Plan, create, and maintain data architectures, ensuring alignment with business requirements
Obtain data, formulate dataset processes, and store optimized data
Identify problems and inefficiencies and apply solutions
Determine tasks where manual participation can be eliminated with automation
Identify and optimize data bottlenecks, leveraging automation where possible
Create and manage data lifecycle policies (retention, backups/restore, etc)

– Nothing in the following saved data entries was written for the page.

Lemma tokenStartsAt_iff s : tokenStartsAt s <-> placeholderRegex s <> None.
Proof.
  split.
  - intros (c & rest & Hc & ->). unfold placeholderRegex.
    rewrite startsWith_app.
    change 28%nat with (List.length placeholderPrefix) at 1.
    rewrite skipn_prefix. cbn [takePayload]. rewrite Hc. discriminate.
  - intros H. destruct (placeholderRegex s) as [[p n]|] eqn:E;
      [|contradiction].
    apply placeholderRegex_split in E.
    destruct E as (E & _ & Hne & Hp & _).
    destruct p as [|c p]; [contradiction|].
    cbn [forallb] in Hp. apply andb_prop in Hp as [Hc _].
    exists c, (p ++ skipn n s). split; [exact Hc | exact E].
Qed.

Lemma placeholderRegex_none s : ~ tokenStartsAt s -> placeholderRegex s = None.
Proof.
  intros H. destruct (placeholderRegex s) eqn:E; [|reflexivity].
  exfalso. apply H, tokenStartsAt_iff. rewrite E. discriminate.
Qed.

(** The token expression finds the tokens of the relation, and only
    those. *)
Lemma Tokenized_pieces html ps :
  Tokenized html ps -> pieces placeholderRegex 0 html = ps.
Proof.
  induction 1 as [|c s ps Hno _ IH|payload rest ps Hne Hp Hh _ IH];
    [reflexivity| |].
  - rewrite pieces_lit by (apply placeholderRegex_none, Hno).
    rewrite IH. reflexivity.
  - destruct payload as [|c payload]; [contradiction|].
    rewrite (pieces_token c payload rest Hp Hh), IH. reflexivity.
Qed.

Lemma pieces_Tokenized_of : forall ps html,
  pieces placeholderRegex 0 html = ps -> Tokenized html ps.
Proof.
  induction ps as [|[c|payload] ps IH]; intros html H.
  - apply pieces_nil_inv in H. subst. constructor.
  - apply pieces_lit_inv in H. destruct H as (s & -> & Hn & Hp).
    apply Tokenized_text; [|apply IH, Hp].
    intros Hs. apply tokenStartsAt_iff in Hs. contradiction.
  - apply pieces_match_inv in H. destruct H as (n & Hm & Hp).
    destruct (placeholderRegex_split _ _ _ Hm) as (E & Hn & Hne & Hc & Hh).
    assert (Hk : skipn (n - 1) (tl html) = skipn n html).
    { destruct html as [|x html]; [discriminate|]. cbn [tl].
      replace n with (S (n - 1)) at 2 by lia. reflexivity. }
    rewrite Hk in Hp. rewrite E.
    apply Tokenized_token; [exact Hne | exact Hc | exact Hh | apply IH, Hp].
Qed.

Lemma pieces_Tokenized html : Tokenized html (pieces placeholderRegex 0 html).
Proof. apply pieces_Tokenized_of. reflexivity. Qed.

(** Every text reads as code units and tokens, in one way. *)
Lemma Tokenized_unique html ps ps' :
  Tokenized html ps -> Tokenized html ps' -> ps = ps'.
Proof.
  intros H H'. apply Tokenized_pieces in H, H'. congruence.
Qed.


(** ** Protect, render, restore *)

Lemma mermaidDiv_inj a b : mermaidDiv a = mermaidDiv b -> a = b.
Proof.
  unfold mermaidDiv. rewrite !app_assoc. intros H.
  apply app_inv_tail in H. repeat rewrite <- app_assoc in H.
  repeat apply app_inv_head in H. exact H.
Qed.

(** X17.  In a well delimited document (text that holds no fence and no
    token; bodies that hold no closing fence, are not blank and have no
    unpaired surrogate; no character of the token alphabet behind a block)
    protect then restore gives the text back unchanged with, for every block,
    a container holding exactly the trimmed body; a body that differs from
    its trimmed form is therefore not given back character for character. *)
Theorem protect_restore_trims (d : list segment) :
  wellDelimited d = true ->
  diagramBlocks (markdownOf d) = codesOf d
  /\ restoreMermaidDiagrams
       (processedMarkdown (processMermaidDiagrams (markdownOf d)))
     = restoredOf d
  /\ (forall code, In code (codesOf d) -> trim code <> code ->
                   mermaidDiv (trim code) <> mermaidDiv code).
Proof.
  intros H. destruct (pieces_markdownOf d H) as [Hb Hp].
  split; [exact Hb|]. split.
  - rewrite Hp. apply restore_protectedOf, H.
  - intros code _ Hd E. apply Hd, mermaidDiv_inj, E.
Qed.

Lemma protect_restore_trims_witness :
  restoreMermaidDiagrams
    (processedMarkdown (processMermaidDiagrams (markdownOf report)))
  = js "# Flow" ++ [10; 10] ++ mermaidDiv (js "graph TD; A-->B")
    ++ [10] ++ js "Some `code` and " ++ mermaidDiv (js "C-->D") ++ [10]
  /\ mermaidDiv (js "graph TD; A-->B")
     <> mermaidDiv (js "  graph TD; A-->B " ++ [10]).
Proof.
  destruct (protect_restore_trims report) as (_ & H1 & H2);
    [vm_compute; reflexivity|].
  split.
  - rewrite H1. vm_compute. reflexivity.
  - change (js "graph TD; A-->B")
      with (trim (js "  graph TD; A-->B " ++ [10])).
    apply H2; [vm_compute; auto | vm_compute; discriminate].
Defined.

(** C10 (the code departs from it).  A block with the body [abc], which
    is not blank and equals its trimmed form, followed directly by the text
    [QUJD]: the token the protector writes runs into that text, restore
    decodes both together, and the one container of the result holds
    [abcABC], not the trimmed body [abc]; the text [QUJD] is gone. *)
Theorem adjacent_text_joins_token :
  diagramBlocks (fenceOpen ++ js "abc" ++ fenceClose ++ js "QUJD")
  = [js "abc"]
  /\ trim (js "abc") = js "abc"
  /\ processedMarkdown
       (processMermaidDiagrams
          (fenceOpen ++ js "abc" ++ fenceClose ++ js "QUJD"))
     = placeholderPrefix ++ js "YWJj" ++ js "QUJD"
  /\ restoreMermaidDiagrams
       (processedMarkdown
          (processMermaidDiagrams
             (fenceOpen ++ js "abc" ++ fenceClose ++ js "QUJD")))
     = mermaidDiv (js "abcABC")
  /\ mermaidContainers
       (restoreMermaidDiagrams
          (processedMarkdown
             (processMermaidDiagrams
                (fenceOpen ++ js "abc" ++ fenceClose ++ js "QUJD"))))
     = [(js "div", Some (js "abcABC"))]
  /\ js "abcABC" <> trim (js "abc").
Proof.
  repeat split; try (vm_compute; reflexivity). vm_compute. discriminate.
Qed.

(** *** The containers of a restored document *)

Lemma mermaidDiv_open code :
  mermaidDiv code = mermaidOpen ++ code ++ js "</div>".
Proof. unfold mermaidDiv, mermaidOpen. repeat rewrite <- app_assoc. reflexivity. Qed.

Lemma restore_tokenPieces : forall d,
  Forall (fun code => wellFormed (trim code) = true) (codesOf d) ->
  flat_map (pieceText (fun t => mermaidDiv (utf8_decode (base64_decode t))))
           (tokenPieces d)
  = restoredOf d.
Proof.
  induction d as [|[t|code] d IH]; intros H; [reflexivity| |].
  - cbn [tokenPieces flat_map restoredOf]. fold (tokenPieces d).
    rewrite flat_map_lits, (IH H). reflexivity.
  - cbn [codesOf flat_map app] in H. fold (codesOf d) in H.
    inversion H as [|? ? Hw Hd]; subst.
    cbn [tokenPieces flat_map restoredOf app pieceText].
    fold (tokenPieces d). rewrite (IH Hd), (decode_placeholder_payload _ Hw).
    reflexivity.
Qed.

Lemma restoredOf_containers : forall d,
  Forall (fun t => completeMarkup t = true /\ mermaidContainers t = [])
         (textsOf d) ->
  Forall (fun code => plainText (trim code)) (codesOf d) ->
  fst (htmlScan Data (restoredOf d)) = Data
  /\ classContents (js "mermaid") (snd (htmlScan Data (restoredOf d)))
     = map (fun code => (js "div", Some (trim code))) (codesOf d).
Proof.
  induction d as [|[t|code] d IH]; intros Ht Hc; [split; reflexivity| |].
  - cbn [textsOf flat_map app] in Ht. fold (textsOf d) in Ht.
    inversion Ht as [|? ? [Hm Hn] Hd]; subst.
    destruct (IH Hd Hc) as [IH1 IH2].
    cbn [restoredOf codesOf flat_map app]. fold (codesOf d).
    rewrite htmlScan_app, (completeMarkup_scan _ Hm). cbn [fst snd].
    split; [exact IH1|].
    rewrite classContents_none by exact Hn. exact IH2.
  - cbn [codesOf flat_map app] in Hc. fold (codesOf d) in Hc.
    inversion Hc as [|? ? [Hs Hw] Hd]; subst.
    destruct (IH Ht Hd) as [IH1 IH2].
    cbn [restoredOf codesOf flat_map app map]. fold (codesOf d).
    rewrite mermaidDiv_open. repeat rewrite <- app_assoc.
    rewrite htmlScan_app.
    replace (htmlScan Data mermaidOpen)
      with (Data, [StartTag (js "div") (Some (js "mermaid"))])
      by (vm_compute; reflexivity).
    cbn [fst snd]. rewrite app_assoc, htmlScan_app, Hs. cbn [fst snd].
    split; [exact IH1|].
    cbn [app]. rewrite <- app_assoc. cbn [app].
    rewrite classContents_element by (vm_compute; reflexivity).
    rewrite Hw, IH2. reflexivity.
Qed.




(** X22.  Protect then restore, without the markdown engine between them:
    when the markdown reads as the document [d], the protected text reads as
    the tokens of [d] and nothing else (no token runs into what follows it,
    no body is blank, the text holds nothing that reads as a token), and the
    trimmed bodies are well formed, the result is the text of [d] with a
    container around the trimmed body in the place of every block. *)
Theorem protect_then_restore (md : jsstring) (d : list segment) :
  Blocks md d ->
  Tokenized (protectedOf d) (tokenPieces d) ->
  Forall (fun code => wellFormed (trim code) = true) (codesOf d) ->
  restoreMermaidDiagrams (processedMarkdown (processMermaidDiagrams md))
  = restoredOf d.
Proof.
  intros HB HT Hw. destruct (Blocks_protect md d HB) as (_ & _ & Hp & _).
  rewrite Hp, restoreMermaidDiagrams_pieces, (Tokenized_pieces _ _ HT).
  apply restore_tokenPieces, Hw.
Qed.

Lemma protect_then_restore_witness :
  restoreMermaidDiagrams
    (processedMarkdown (processMermaidDiagrams (markdownOf report)))
  = js "# Flow" ++ [10; 10] ++ mermaidDiv (js "graph TD; A-->B")
    ++ [10] ++ js "Some `code` and " ++ mermaidDiv (js "C-->D") ++ [10].
Proof.
  rewrite (protect_then_restore (markdownOf report) report).
  - vm_compute. reflexivity.
  - apply pieces_Blocks. vm_compute. reflexivity.
  - apply pieces_Tokenized_of. vm_compute. reflexivity.
  - repeat constructor.
Defined.



Lemma renderDelayFor_long md :
  renderDelayFor md = 10000 <-> containsDiagram md.
Proof.
  unfold renderDelayFor. rewrite <- hasMermaidDiagrams_iff.
  destruct (hasMermaidDiagrams (processMermaidDiagrams md)); split; intros H;
    try reflexivity; discriminate.
Qed.

Lemma renderDelayFor_base md :
  renderDelayFor md = 5000 <-> ~ containsDiagram md.
Proof.
  unfold renderDelayFor. rewrite <- hasMermaidDiagrams_iff.
  destruct (hasMermaidDiagrams (processMermaidDiagrams md)); split; intros H;
    try reflexivity; try discriminate.
  exfalso. apply H. reflexivity.
Qed.

Lemma tmpFileCallback_render world options html o :
  In (RenderPDF o) (fst (tmpFileCallback world options html)) ->
  exists tmpHtmlPath, o = options tmpHtmlPath.
Proof.
  unfold tmpFileCallback.
  destruct (tmpFile world) as [tmpHtmlPath|]; [|intros []].
  destruct (closeSync world); [|cbn; intros [H|[]]; discriminate].
  destruct (writeFile world tmpHtmlPath html);
    [|cbn; intros [H|[H|[]]]; discriminate].
  destruct (importRenderer world);
    [|cbn; intros [H|[H|[]]]; discriminate].
  cbn. intros [H|[H|[H|[]]]]; try discriminate.
  inversion H. eauto.
Qed.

In-depth knowledge for creating, maintaining, and managing ETL/ELT pipelines
Create, maintain, and manage data transformations
Maintain/update documentation
Create, maintain, and manage data pipeline schedules
Monitor data pipelines
Create, maintain, and manage data quality gates (Great Expectations) to ensure high data quality
Support AI/ML teams with optimizing feature engineering code
Expertise in Spark/Python/Databricks, Data Lake and SQL
Create, maintain, and manage Spark Structured Steaming jobs, including using the newer Delta Live Tables and/or DBT
Research existing data in the data lake to determine best sources for data
Create, manage, and maintain ksqlDB and Kafka Streams queries/code
Data driven testing for data quality
Maintain and update Python-based data processing scripts executed on AWS Lambdas
Unit tests for all the Spark, Python data processing and Lambda codes
Maintain PCIS Reporting Database data lake with optimizations and maintenance (performance tuning, etc)

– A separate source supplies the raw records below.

(** [paper_sizes[]]: width and height in points. *)
Definition paper_sizes (paper_type : paper_type_t) : Q * Q :=
  match paper_type with
  | PAPER_TYPE_A4 => (59528 # 100, 84189 # 100)
  | PAPER_TYPE_US_LETTER => (612 # 1, 792 # 1)
  | PAPER_TYPE_US_LEGAL => (612 # 1, 1008 # 1)
  | PAPER_TYPE_A3 => (842 # 1, 1190 # 1)
  end.

(** [g_ascii_tolower] of GLib. *)
Definition g_ascii_tolower (c : Z) : Z :=
  if (65 <=? c) && (c <=? 90) then c + 32 else c.

(** [g_ascii_strcasecmp] of GLib on two C strings: the difference of the
    first two lowered bytes that differ, NUL standing for the end. *)
Fixpoint g_ascii_strcasecmp (s1 s2 : list Z) : Z :=
  match s1, s2 with
  | c1 :: r1, c2 :: r2 =>
      if g_ascii_tolower c1 =? g_ascii_tolower c2
      then g_ascii_strcasecmp r1 r2
      else g_ascii_tolower c1 - g_ascii_tolower c2
  | [], [] => 0
  | [], c2 :: _ => 0 - c2
  | c1 :: _, [] => c1 - 0
  end.

(* "legal", "letter", "a4", "a3" *)
Definition str_legal : list Z := [108; 101; 103; 97; 108].
Definition str_letter : list Z := [108; 101; 116; 116; 101; 114].
Definition str_a4 : list Z := [97; 52].
Definition str_a3 : list Z := [97; 51].
(* "pdf", "ps", "postscript", "svg" *)
Definition str_pdf : list Z := [112; 100; 102].
Definition str_ps : list Z := [112; 115].
Definition str_postscript : list Z := [112; 111; 115; 116; 115; 99; 114; 105; 112; 116].
Definition str_svg : list Z := [115; 118; 103].

(** [_paps_arg_paper_cb]: the value ([None] for NULL) and the global
    [paper_type] go in, the return value and the global come out. *)
Definition _paps_arg_paper_cb (value : option (list Z)) (paper_type : paper_type_t)
  : bool * paper_type_t :=
  match value with
  | Some ((_ :: _) as v) =>
      if g_ascii_strcasecmp v str_legal =? 0 then (true, PAPER_TYPE_US_LEGAL)
      else if g_ascii_strcasecmp v str_letter =? 0 then (true, PAPER_TYPE_US_LETTER)
      else if g_ascii_strcasecmp v str_a4 =? 0 then (true, PAPER_TYPE_A4)
      else if g_ascii_strcasecmp v str_a3 =? 0 then (true, PAPER_TYPE_A3)
      else (false, paper_type)
  | _ => (false, paper_type)
  end.

(** [_paps_arg_format_cb], with the global [output_format]. *)
Definition _paps_arg_format_cb (value : option (list Z)) (output_format : output_format_t)
  : bool * output_format_t :=
  match value with
  | Some ((_ :: _) as v) =>
      if g_ascii_strcasecmp v str_pdf =? 0 then (true, FORMAT_PDF)
      else if (g_ascii_strcasecmp v str_ps =? 0)
              || (g_ascii_strcasecmp v str_postscript =? 0)
      then (true, FORMAT_POSTSCRIPT)
      else if g_ascii_strcasecmp v str_svg =? 0 then (true, FORMAT_SVG)
      else (false, output_format)
  | _ => (false, output_format)
  end.

(** [strchr (lang, c)] followed by [*p = 0]: the string is cut at the first
    [c], if there is one. *)
Fixpoint cut_at (c : Z) (lang : list Z) : list Z :=
  match lang with
  | [] => []
  | x :: rest => if x =? c then [] else x :: cut_at c rest
  end.

(** The string [get_language] hands to [pango_language_from_string], from
    the locale name that [setlocale] returns. *)
Definition get_language (locale : list Z) : list Z :=
  cut_at 64 (cut_at 46 locale).   (* '@', '.' *)

End Options.

(** ** The page size in main *)

Module PageSetup.
Import Options.

(** The size handed to the cairo surface and the size written into the
    page layout. *)
Record page_size := {
  surface_page_width : Q;
  surface_page_height : Q;
  layout_page_width : Q;
  layout_page_height : Q
}.

(** [main]: a size not given on the command line (negative) comes from
    [paper_sizes]; the surface swaps width and height for landscape unless
    the format is PostScript; the layout swaps them for landscape through
    [int tmp], which drops the fraction of the width. *)
Definition main_page_size (page_width page_height : Q) (paper_type : paper_type_t)
           (output_format : output_format_t) (do_landscape : bool) : page_size :=
  let page_width :=
    if Qnum page_width <? 0 then fst (paper_sizes paper_type) else page_width in
  let page_height :=
    if Qnum page_height <? 0 then snd (paper_sizes paper_type) else page_height in
  let swap_surface :=
    match output_format with
    | FORMAT_POSTSCRIPT => false
    | _ => do_landscape
    end in
  {| surface_page_width := if swap_surface then page_height else page_width;
     surface_page_height := if swap_surface then page_width else page_height;
     layout_page_width := if do_landscape then page_height else page_width;
     layout_page_height :=
       if do_landscape then inject_Z (Qtrunc page_width) else page_height |}.

End PageSetup.

(** * Theorems *)

Module ReadFileFacts.
Import ReadFile.

Lemma fgets_take_length (k : nat) (file : list Z) :
  (length (snd (fgets_take k file)) <= length file)%nat.
Proof.
  revert file; induction k as [|k IH]; intros [|c rest]; simpl; try lia.
  destruct (c =? newline); simpl; [lia|].
  specialize (IH rest). destruct (fgets_take k rest); simpl in *; lia.
Qed.

Lemma fgets_take_shrinks (k : nat) (c : Z) (rest : list Z) :
  (length (snd (fgets_take (S k) (c :: rest))) < length (c :: rest))%nat.
Proof.
  simpl. destruct (c =? newline); simpl; [lia|].
  pose proof (fgets_take_length k rest).
  destruct (fgets_take k rest); simpl in *; lia.
Qed.

Lemma read_loop_cons (fuel : nat) (c : Z) (rest inbuf : list Z) :
  read_loop None (S fuel) (c :: rest) inbuf =
  read_loop None fuel (snd (fgets_take 1022 (c :: rest)))
            (inbuf ++ c_str (fst (fgets_take 1022 (c :: rest)))).
Proof.
  cbn [read_loop fgets]. change (BUFSIZE - 1 - 1)%nat with 1022%nat.
  destruct (fgets_take 1022 (c :: rest)) as [buffer rest']. reflexivity.
Qed.

(** With the NULL handle the loop never exits and never runs out of the fuel
    [read_file] gives it. *)
Lemma read_loop_returns (fuel : nat) (file inbuf : list Z) :
  (length file < fuel)%nat ->
  exists out, read_loop None fuel file inbuf = Ok (inbuf ++ out).
Proof.
  revert file inbuf; induction fuel as [|fuel IH]; intros file inbuf Hlen; [lia|].
  destruct file as [|c rest].
  - exists []. simpl. now rewrite app_nil_r.
  - rewrite read_loop_cons.
    pose proof (fgets_take_shrinks 1021 c rest) as Hs.
    destruct (IH (snd (fgets_take 1022 (c :: rest)))
                 (inbuf ++ c_str (fst (fgets_take 1022 (c :: rest)))))
      as [out Hout]; [change (length (c :: rest)) with (S (length rest)) in *; lia|].
    exists (c_str (fst (fgets_take 1022 (c :: rest))) ++ out).
    now rewrite Hout, app_assoc.
Qed.

Lemma c_str_first_chunk (k : nat) (c : Z) (rest : list Z) :
  c <> 0 -> c_str (fst (fgets_take (S k) (c :: rest))) <> [].
Proof.
  intros Hc. apply Z.eqb_neq in Hc. simpl. destruct (c =? newline) eqn:E; simpl.
  - now rewrite Hc.
  - destruct (fgets_take k rest). simpl. now rewrite Hc.
Qed.

(** Where the trailing newline is added: a file whose first byte is not NUL
    is returned with a final newline. *)
Lemma read_file_ends_with_newline (c : Z) (rest : list Z) :
  c <> 0 ->
  exists text, read_file None (c :: rest) = Ok text /\ last text 0 = newline.
Proof.
  intros Hc. unfold read_file. rewrite read_loop_cons.
  pose proof (fgets_take_shrinks 1021 c rest) as Hs.
  pose proof (c_str_first_chunk 1021 c rest Hc) as Hne.
  destruct (read_loop_returns (length (c :: rest))
              (snd (fgets_take 1022 (c :: rest)))
              ([] ++ c_str (fst (fgets_take 1022 (c :: rest)))))
    as [out Hout]; [exact Hs|].
  rewrite Hout. cbn [bind app].
  destruct (c_str (fst (fgets_take 1022 (c :: rest))) ++ out) as [|b text] eqn:Ebuf.
  - apply app_eq_nil in Ebuf. tauto.
  - cbn [last_byte bind].
    destruct (last (b :: text) 0 =? newline) eqn:El; cbn [negb].
    + exists (b :: text). split; [reflexivity|]. now apply Z.eqb_eq.
    + exists ((b :: text) ++ [newline]). split; [reflexivity|]. apply last_last.
Qed.

(** The same happens with a converter when no chunk of the file converts to
    any byte: the buffer stays empty and the test reads outside it. *)
Lemma read_loop_empty_conversion (fuel : nat) (file : list Z) :
  (length file < fuel)%nat ->
  read_loop (Some Examples.empty_conversion) fuel file [] = Ok [].
Proof.
  revert file; induction fuel as [|fuel IH]; intros file Hlen; [lia|].
  destruct file as [|c rest]; [reflexivity|].
  cbn [read_loop fgets]. change (BUFSIZE - 1 - 1)%nat with 1022%nat.
  pose proof (fgets_take_shrinks 1021 c rest) as Hs.
  destruct (fgets_take 1022 (c :: rest)) as [buffer rest'] eqn:E.
  cbn [convert Examples.empty_conversion bind c_str app]. apply IH.
  change (length (c :: rest)) with (S (length rest)) in *.
  cbn [snd] in Hs. lia.
Qed.

Lemma read_file_empty_conversion (file : list Z) :
  read_file (Some Examples.empty_conversion) file = Undefined.
Proof.
  unfold read_file. rewrite read_loop_empty_conversion by lia. reflexivity.
Qed.

(** C10.  [read_file] is meant to return a buffer that ends with a newline
    for every non-empty input stream.  On the stream that holds the single
    byte NUL, [fgets] delivers a chunk whose C string is empty, nothing is
    appended to [inbuf], and the test [inbuf->str[inbuf->len-1] != '\n']
    reads outside the string: the run is undefined and no buffer ending with
    a newline is returned. *)
Theorem C10_read_file_nul_stream :
  read_file None [0] = Undefined /\
  (forall text, read_file None [0] = Ok text -> last text 0 = newline -> False).
Proof.
  split; [reflexivity|]. intros text H. discriminate H.
Qed.

End ReadFileFacts.

Module SegmenterFacts.
Import Utf8 Segmenter Examples.

Section ScannerFacts.

Variable wcwidth : Z -> Z.
Variable layout_extents_width : list Z -> Z.
Variable uninitialised : Z.

Lemma read_at_inside (text : list Z) (p : nat) :
  (byte_at text p =? 0) = false -> read_at text p = Ok (byte_at text p).
Proof.
  intros H. unfold read_at. destruct (length text <? p)%nat eqn:E; [|reflexivity].
  apply Nat.ltb_lt in E. unfold byte_at in H.
  rewrite nth_overflow in H by lia. discriminate H.
Qed.

(** One turn of the loop on a byte that is not the NUL. *)
Lemma scan_loop_turn (page_layout : page_layout_t) (text : list Z)
      (fuel : nat) (st : scan_state) :
  (byte_at text (p st) =? 0) = false ->
  scan_loop wcwidth layout_extents_width page_layout text (S fuel) st
  = (c <- scan_body wcwidth layout_extents_width page_layout text st ;;
     match c with
     | Continue st' => scan_loop wcwidth layout_extents_width page_layout text fuel st'
     | Break st' => Ok (result st')
     end).
Proof.
  intros H. cbn [scan_loop]. rewrite (read_at_inside _ _ H). cbn [bind].
  rewrite H. reflexivity.
Qed.

(** The loop ends at the terminating NUL. *)
Lemma scan_loop_end (page_layout : page_layout_t) (text : list Z)
      (fuel : nat) (st : scan_state) :
  p st = length text ->
  scan_loop wcwidth layout_extents_width page_layout text (S fuel) st = Ok (result st).
Proof.
  intros H. cbn [scan_loop]. unfold read_at, byte_at.
  rewrite H, Nat.ltb_irrefl, nth_overflow by lia. reflexivity.
Qed.

(** X22.  In CUPS mode the scanner steps over an invalid sequence by the
    length its first byte announces.  When that leads behind the terminating
    NUL the next test of the loop reads outside the buffer. *)
Lemma cups_skip_leaves_the_buffer (page_layout : page_layout_t) (text : list Z)
      (fuel : nat) (st : scan_state) :
  (byte_at text (p st) =? 0) = false ->
  g_utf8_get_char text (p st) = invalid_char ->
  cups_mode page_layout = true ->
  (length text < g_utf8_next_char text (p st))%nat ->
  scan_loop wcwidth layout_extents_width page_layout text (S (S fuel)) st = Undefined.
Proof.
  intros Hnul Hinv Hcups Hout. rewrite scan_loop_turn by exact Hnul.
  unfold scan_body. rewrite Hinv, Hcups, Z.eqb_refl. cbn [andb bind].
  cbn [scan_loop set_p p]. unfold read_at.
  apply Nat.ltb_lt in Hout. rewrite Hout. reflexivity.
Qed.

Lemma cells_cons (c : Z) (wtext : list Z) :
  cells wcwidth (c :: wtext)
  = (if 0 <=? wcwidth c then wcwidth c else 0) + cells wcwidth wtext.
Proof. reflexivity. Qed.

Lemma cells_nonneg (wtext : list Z) : 0 <= cells wcwidth wtext.
Proof.
  induction wtext as [|c wtext IH]; [discriminate|].
  rewrite cells_cons. destruct (0 <=? wcwidth c) eqn:E; [apply Z.leb_le in E|]; lia.
Qed.

(** The wrapping loop stops at the longest prefix whose cells fit: started
    at index [i] with [wwidth] cells counted, it takes [k] more characters,
    these fit, and one more would not. *)
Lemma wrap_prefix_longest (wtext : list Z) (col wwidth : Z) (i : nat) :
  wwidth <= col ->
  exists k : nat,
    wrap_prefix wcwidth wtext col wwidth i = (i + k)%nat /\
    (k <= length wtext)%nat /\
    wwidth + cells wcwidth (firstn k wtext) <= col /\
    ((k < length wtext)%nat -> col < wwidth + cells wcwidth (firstn (S k) wtext)).
Proof.
  revert wwidth i; induction wtext as [|c wtext IH]; intros wwidth i Hle.
  - exists 0%nat. cbn. repeat split; try lia.
  - cbn [wrap_prefix].
    set (w := if 0 <=? wcwidth c then wwidth + wcwidth c else wwidth).
    assert (Hw : w = wwidth + (if 0 <=? wcwidth c then wcwidth c else 0))
      by (subst w; destruct (0 <=? wcwidth c); lia).
    destruct (col <? w) eqn:E.
    + apply Z.ltb_lt in E. exists 0%nat.
      repeat split; cbn [firstn length]; try lia.
      * cbn. lia.
      * intros _. rewrite cells_cons. cbn [firstn cells fold_right]. lia.
    + apply Z.ltb_ge in E. destruct (IH w (S i) E) as (k & Hk & Hlen & Hfit & Hnext).
      exists (S k). repeat split.
      * rewrite Hk. lia.
      * cbn [length]. lia.
      * cbn [firstn]. rewrite cells_cons. lia.
      * intros Hlt. cbn [length] in Hlt.
        change (firstn (S (S k)) (c :: wtext)) with (c :: firstn (S k) wtext).
        rewrite cells_cons. specialize (Hnext ltac:(lia)). lia.
Qed.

Streamlining data processing experience including formalizing concepts of how to handle lake data, defining windows, and how window definitions impact data freshness
Must be able to obtain a Public Trust security clearance
MUST BE US CITIZEN
Experience in Conceptual/Logical/Physical Data Modeling & expertise in Relational and Dimensional Data Modeling
Additional experience with Spark, Spark SQL, Spark DataFrames and DataSets, and PySpark
Data Lake concepts such as time travel and schema evolution and optimization
Structured Streaming and Delta Live Tables with Databricks a bonus
Experience leading and architecting enterprise-wide initiatives specifically system integration, data migration, transformation, data warehouse build, data mart build, and data lakes implementation / support
Advanced level understanding of streaming data pipelines and how they differ from batch systems
Formalize concepts of how to handle late data, defining windows, and data freshness
Advanced understanding of ETL and ELT and ETL/ELT tools such as SSIS, Pentaho, Data Migration Service etc
Understanding of concepts and implementation strategies for different incremental data loads such as tumbling window, sliding window, high watermark, etc
Familiarity and/or expertise with Great Expectations or other data quality/data validation frameworks a bonus
Understanding of streaming data pipelines and batch systems
Familiarity with concepts such as late data, defining windows, and how window definitions impact data freshness
Indexing and partitioning strategy experience
Debug, troubleshoot, design and implement solutions to complex technical issues
Experience with large-scale, high-performance enterprise big data application deployment and solution
Understanding how to create DAGs to define workflows
Familiarity with CI/CD pipelines, containerization, and pipeline orchestration tools such as Airflow, Prefect, etc a bonus but not required
Architecture experience in AWS environment a bonus
Familiarity working with Kinesis and/or Lambda specifically with how to push and pull data, how to use AWS tools to view data in Kinesis streams, and for processing massive data at scale a bonus
Experience with Docker, Jenkins, and CloudWatch
Ability to write and maintain Jenkinsfiles for supporting CI/CD pipelines
Experience working with AWS Lambdas for configuration and optimization
Experience working with DynamoDB to query and write data
Experience with S3
Knowledge of Python (Python 3 desired) for CI/CD pipelines a bonus
Familiarity with Pytest and Unittest a bonus
Experience working with JSON and defining JSON Schemas a bonus
Experience setting up and management Confluent/Kafka topics and ensuring performance using Kafka a bonus
Familiarity with Schema Registry, message formats such as Avro, ORC, etc
Understanding how to manage ksqlDB SQL files and migrations and Kafka Streams
Ability to thrive in a team-based environment
Experience briefing the benefits and constraints of technology solutions to technology partners, stakeholders, team members, and senior level of management

Requirements:

8+ years of IT experience focusing on enterprise data architecture and management
Experience with Databricks, Structured Streaming, Delta Lake concepts, and Delta Live Tables required
Experience with ETL and ELT tools such as SSIS, Pentaho, and/or Data Migration Services
Advanced level SQL experience (Joins, Aggregation, Windowing functions, Common Table Expressions, RDBMS schema design, Postgres performance optimization)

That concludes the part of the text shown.